| Submitter | Anton Blanchard |
|---|---|
| Date | Aug. 11, 2010, 5:20 a.m. |
| Message ID | <20100811052005.GV29316@kryten> |
| Download | mbox | patch |
| Permalink | /patch/61439/ |
| State | Superseded |
| Headers | show |
Comments
On Wed, Aug 11, 2010 at 03:20:05PM +1000, Anton Blanchard wrote: > All recent POWER CPUs check the address before letting the stcx succeed > so we can create a CPU feature and nop it out. As Ben suggested, we can > only do this in our syscall path because there is a remote possibility > some kernel code gets interrupted by an exception that ends up operating > on the same cacheline.
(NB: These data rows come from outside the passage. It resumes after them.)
Lemma change_ok b log k s o es : log_ok b log → dict_get k (_slots b) = Some s → accounts k s o es log →
  (o = None → bound es = []) →
  (∀ s', o = Some s' → box_slot b k s' ∧
     (request s' = request s ∧ bound es = [] ∨
      request s = None ∧ ∃ r, request s' = Some r ∧ q_ticket r ∉ wires (_slots b) ∧ bound es = [(k, r)]) ∧
     (unended s' = true → unended s = true)) →
  logged b log (set_slots (change k o (_slots b)) b) es.
Proof.
  intros H Hk [[Ea1 Ea2] At Aw As Ao] Hdel Hs. destruct (change_split k s o _ (lo_keys _ _ H) Hk) as (l1 & l2 & E & Ec). rewrite Ec.
  split.
  2:{ intros k' r (s' & Hin & Hr & Hu). cbn [set_slots _slots] in Hin. pose proof (lo_keys _ _ H) as L1. rewrite E in L1.
      destruct (split_elem _ _ _ _ _ _ _ L1 Hin) as [[Hin' _]|[-> ->]].
      - left. exists s'. rewrite E. split; [set_solver|done].
      - destruct (Hs s' eq_refl) as (_ & [[Er _]|(_ & r' & Er & _ & Eb)] & Hu'); [left; exists s; rewrite E; split_and!; [set_solver|congruence|by apply Hu']|].
        right. rewrite Eb. apply list_elem_of_singleton. congruence. }
  2:{ intros [Hc Hall]. split; [done|]. intros k' s' Hin. cbn [set_slots _slots] in Hin. pose proof (lo_keys _ _ H) as L1. rewrite E in L1.
      destruct (split_elem _ _ _ _ _ _ _ L1 Hin) as [[Hin' _]|[-> ->]]; [apply (Hall k'); rewrite E; set_solver|].
      destruct (Hs s' eq_refl) as (_ & _ & Hu). destruct (unended s') eqn:U; [|done]. rewrite <-(Hu eq_refl). apply (Hall k). rewrite E. set_solver. }
  destruct H as [L1 L2 L3 L4 L5 LB LK L6 L7 L8 L9 L10 L11]. rewrite E in *.
  assert (submitted (log ++ es) = submitted log) as Es by (rewrite submitted_app, Ea1; apply app_nil_r).
  assert (handed (log ++ es) = handed log) as Eh by (rewrite handed_app, Ea2; apply app_nil_r).
  assert (bound es = [] ∨ ∃ r, bound es = [(k, r)]) as Hes.
  { destruct o as [s'|]; [|left; by apply Hdel]. destruct (Hs s' eq_refl) as (_ & [[_ ?]|(_ & r & _ & _ & ?)] & _); [by left|right; by exists r]. }
  split; cbn [set_slots _slots _next _generation _read_paths _closed].
  - eapply sublist_NoDup; [exact L1|]. rewrite !fmap_app, fmap_cons. cbn. apply sublist_app; [done|]. destruct o; [done|]. by apply sublist_cons.
  - unfold len in *. rewrite length_app in L2. cbn in L2. rewrite !length_app. destruct o; cbn; lia.
  - done.
  - rewrite wires_app, wires_cons in L4. destruct o as [s'|]; cbn [app]; rewrite wires_app, ?wires_cons.
    + destruct (Hs s' eq_refl) as (_ & [[-> _]|(Er & r & -> & Hr & _)] & _); [done|]. rewrite wires_app, wires_cons, Er in Hr. rewrite Er in L4. cbn in *.
      rewrite <-Permutation_middle. by apply NoDup_cons.
    + eapply sublist_NoDup; [exact L4|]. apply sublist_app; [done|]. by apply sublist_inserts_l.
  - intros k' s' Hin. rewrite Eh. assert ((k', s') ∈ l1 ++ (k, s) :: l2 ∨ k' = k ∧ o = Some s') as [Hin'|[-> ->]].
    { clear -Hin. apply elem_of_app in Hin as [?|[?|?]%elem_of_app]; [left|destruct o; [right|]|left]; set_solver. }
    + destruct (L5 _ _ Hin') as (S1 & S2 & S3 & S4). split_and!; [by destruct S1|done| |apply elem_of_app; by left]. intros x c Hx Hc. apply elem_of_app. left. by eapply S3.
    + destruct (Hs s' eq_refl) as [S1 _]. destruct (As s' eq_refl) as (Ec' & Esub & S3). destruct (L5 k s) as (_ & S2 & _ & S4); [set_solver|].
      split_and!; [by destruct S1|by rewrite Ec'|done|]. rewrite Esub. apply elem_of_app. by left.
  - intros k' s' r Hin. rewrite bound_app, elem_of_app. destruct (split_elem _ _ _ _ _ _ _ L1 Hin) as [[Hin' Hne]|[-> ->]].
    + rewrite <-(LB k' s' r) by set_solver. split; [by left|]. intros [?|Hb]; [done|]. destruct Hes as [Hb'|[r' Hb']]; rewrite Hb' in Hb; set_solver.
    + assert ((k, s) ∈ l1 ++ (k, s) :: l2) as Hks by (apply elem_of_app; right; left).
      destruct (Hs s' eq_refl) as (_ & [[-> Hb]|(Er & r' & -> & _ & Hb)] & _); rewrite Hb, <-(LB k s r Hks).
      * split; [by left|by intros [?|?%elem_of_nil]].
      * rewrite Er. split; [intros [= ->]; right; by left|intros [?|Hx%list_elem_of_singleton]; [done|congruence]].
  - intros k' r. rewrite bound_app, Es. intros [Hb|Hb]%elem_of_app; [by eapply LK|]. destruct Hes as [Hb'|[r' Hb']]; rewrite Hb' in Hb; [by apply elem_of_nil in Hb|].
    apply list_elem_of_singleton in Hb as [= -> ->]. destruct (L5 k s) as (_ & _ & _ & S4); [set_solver|]. by eapply submitted_elem.
  - by rewrite Es.
  - rewrite Es, L7, taken_app. rewrite tickets_app, tickets_cons, At. destruct o; cbn [app holds one]; autorewrite with mail; solve_Permutation.
  - rewrite Eh, L8, finishes_app, released_app. rewrite tickets_app, tickets_cons, Aw. destruct o; cbn [app holds one]; autorewrite with mail; solve_Permutation.
  - by rewrite Eh.
  - by rewrite Eh, Es.
  - intros t x c [Hin|Hin]%elem_of_app Hx.
    + destruct (L11 _ _ _ Hin Hx) as (? & ? & ? & ?). split_and!; try done; apply elem_of_app; by left.
    + destruct (Ao _ _ _ Hin Hx) as (? & ? & ? & ?). split_and!; try done; apply elem_of_app; by left.
Qed.

(** ** A call on every slot *)

(** What such a call does to a slot: it may hand it to the worker or stop it. *)
Record moves (s s' : _Slot) (hands : bool) : Prop := {
  mv_submission : submission s' = submission s;
  mv_request : request s' = request s;
  mv_consumed : consumed s' = consumed s;
  mv_claimed : claimed s' = hands || claimed s;
  mv_hands : hands = true → claimed s = false;
  mv_working : working s' = hands || working s;
  mv_outcome o c : outcome s' = Some o → o_completion o = Some c → outcome s = Some o;
  mv_unended : unended s' = true → unended s = true
}.

Section Map.
Context (f : _Slot → _Slot) (hands : _Slot → bool).

Definition mapped (d : list (MailboxTicket * _Slot)) : list (MailboxTicket * _Slot) := (λ kv, (kv.1, f kv.2)) <$> d.

Lemma mapped_keys d : (mapped d).*1 = d.*1.
Proof. unfold mapped. by rewrite <-list_fmap_compose. Qed.

Lemma tickets_mapped which d : (∀ k s, (k, s) ∈ d → which (f s) = which s) → tickets which (mapped d) = tickets which d.
Proof.
  induction d as [|[k s] d IH]; intros H; [done|]. unfold mapped. rewrite fmap_cons. cbn [fst snd]. rewrite !tickets_cons.
  fold (mapped d). rewrite IH by set_solver. by rewrite (H k s) by set_solver.
Qed.

Lemma working_mapped d : (∀ k s, (k, s) ∈ d → moves s (f s) (hands s)) → tickets working (mapped d) ≡ₚ tickets hands d ++ tickets working d.
Proof.
  induction d as [|[k s] d IH]; intros H; [done|]. unfold mapped. rewrite fmap_cons. cbn [fst snd]. rewrite !tickets_cons.
  fold (mapped d). rewrite IH by set_solver. destruct (H k s) as [_ _ _ _ Hh -> _]; [set_solver|].
  unfold working in *. destruct (hands s); [rewrite (Hh eq_refl)|]; cbn [orb andb one app]; solve_Permutation.
Qed.

Lemma wires_mapped d : (∀ k s, (k, s) ∈ d → moves s (f s) (hands s)) → wires (mapped d) = wires d.
Proof.
  induction d as [|[k s] d IH]; intros H; [done|]. unfold mapped. rewrite fmap_cons. cbn [fst snd]. rewrite !wires_cons.
  fold (mapped d). rewrite IH by set_solver. by destruct (H k s) as [_ -> _ _ _ _ _]; [set_solver|].
Qed.
(* ===== verification/Ptz.v ===== *)
(** * PTZ gestures

    Models, under [src/backend/app/drivers/yoosee/p2p/]: the PTZ codec
    ([ptz_protocol.py]), the reserved commands ([ptz_command_reservation.py]),
    the delivery tracker of a release ([ptz_release_delivery.py]) and the
    scheduler that owns one gesture ([ptz_scheduler.py]), over the account
    budget and sequence numbers of [Account] and the frames of [AccessFrames].

    The clock is a function from the number of the reading to the reading;
    [json.loads] is a parameter that gives a value or fails with one of the
    exceptions the codec catches; random words are arguments. *)

From Stdlib Require Import ZArith QArith Lia Lqa.
From stdpp Require Import fin_maps.
From S2P Require Import Prelude GuteFrame AccessFrames Account.

#[global] Open Scope Z_scope.

Module Ptz.
Import Account AccessFrames.

(** ** [ptz_protocol.py] *)

(** A decoded JSON value; the keys of an object are distinct. *)
Inductive json : Type :=
| JNull | JBool (b : bool) | JInt (z : Z) | JFloat (repr : bytes) | JString (s : string)
| JArray (l : list json) | JObject (o : list (string * json)).

(** [value.get(key)] *)
Definition json_get (key : string) (o : list (string * json)) : option json :=
  snd <$> List.find (λ kv, bool_decide (kv.1 = key)) o.

Definition DIRECTIONS : list (string * Z) := [("left", 0); ("right", 1); ("up", 2); ("down", 3)]%string.
Definition direction_code (direction : string) : option Z :=
  snd <$> List.find (λ kv, bool_decide (kv.1 = direction)) DIRECTIONS.

Definition direction_supported (observation : json) (direction : string) : bool :=
  match direction_code direction, observation with
  | Some _, JObject o =>
      match json_get "t" o, json_get "stVal" o with
      | Some (JInt timestamp), Some (JObject value) =>
          (0 <? timestamp) && (timestamp <=? 0x7FFFFFFF) &&
          match json_get "ptzInfo" value with
          | Some (JObject info) =>
              match json_get "id0_status" info with
              | Some (JInt status) =>
                  (0 <=? status) && (status <=? 0x7FFFFFFF) &&
                  let axis := if bool_decide (direction = "left"%string) || bool_decide (direction = "right"%string) then 2 else 4 in
                  negb (Z.land status 1 =? 0) && negb (Z.land status axis =? 0)
              | _ => false
              end
          | _ => false
          end
      | _, _ => false
      end
  | _, _ => false
  end.

Definition quoted (s : string) : bytes := [34] ++ ascii s ++ [34].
Nice... Just one nit, and that is that I think we now need a dummy stcx in the context switch code so there is no possibility of getting from one user context to another with a reservation still pending from the first context. I guess our chances of getting through schedule() without doing any atomics, bitops or spinlocks are pretty remote, but nevertheless it might be as well to make sure. Paul.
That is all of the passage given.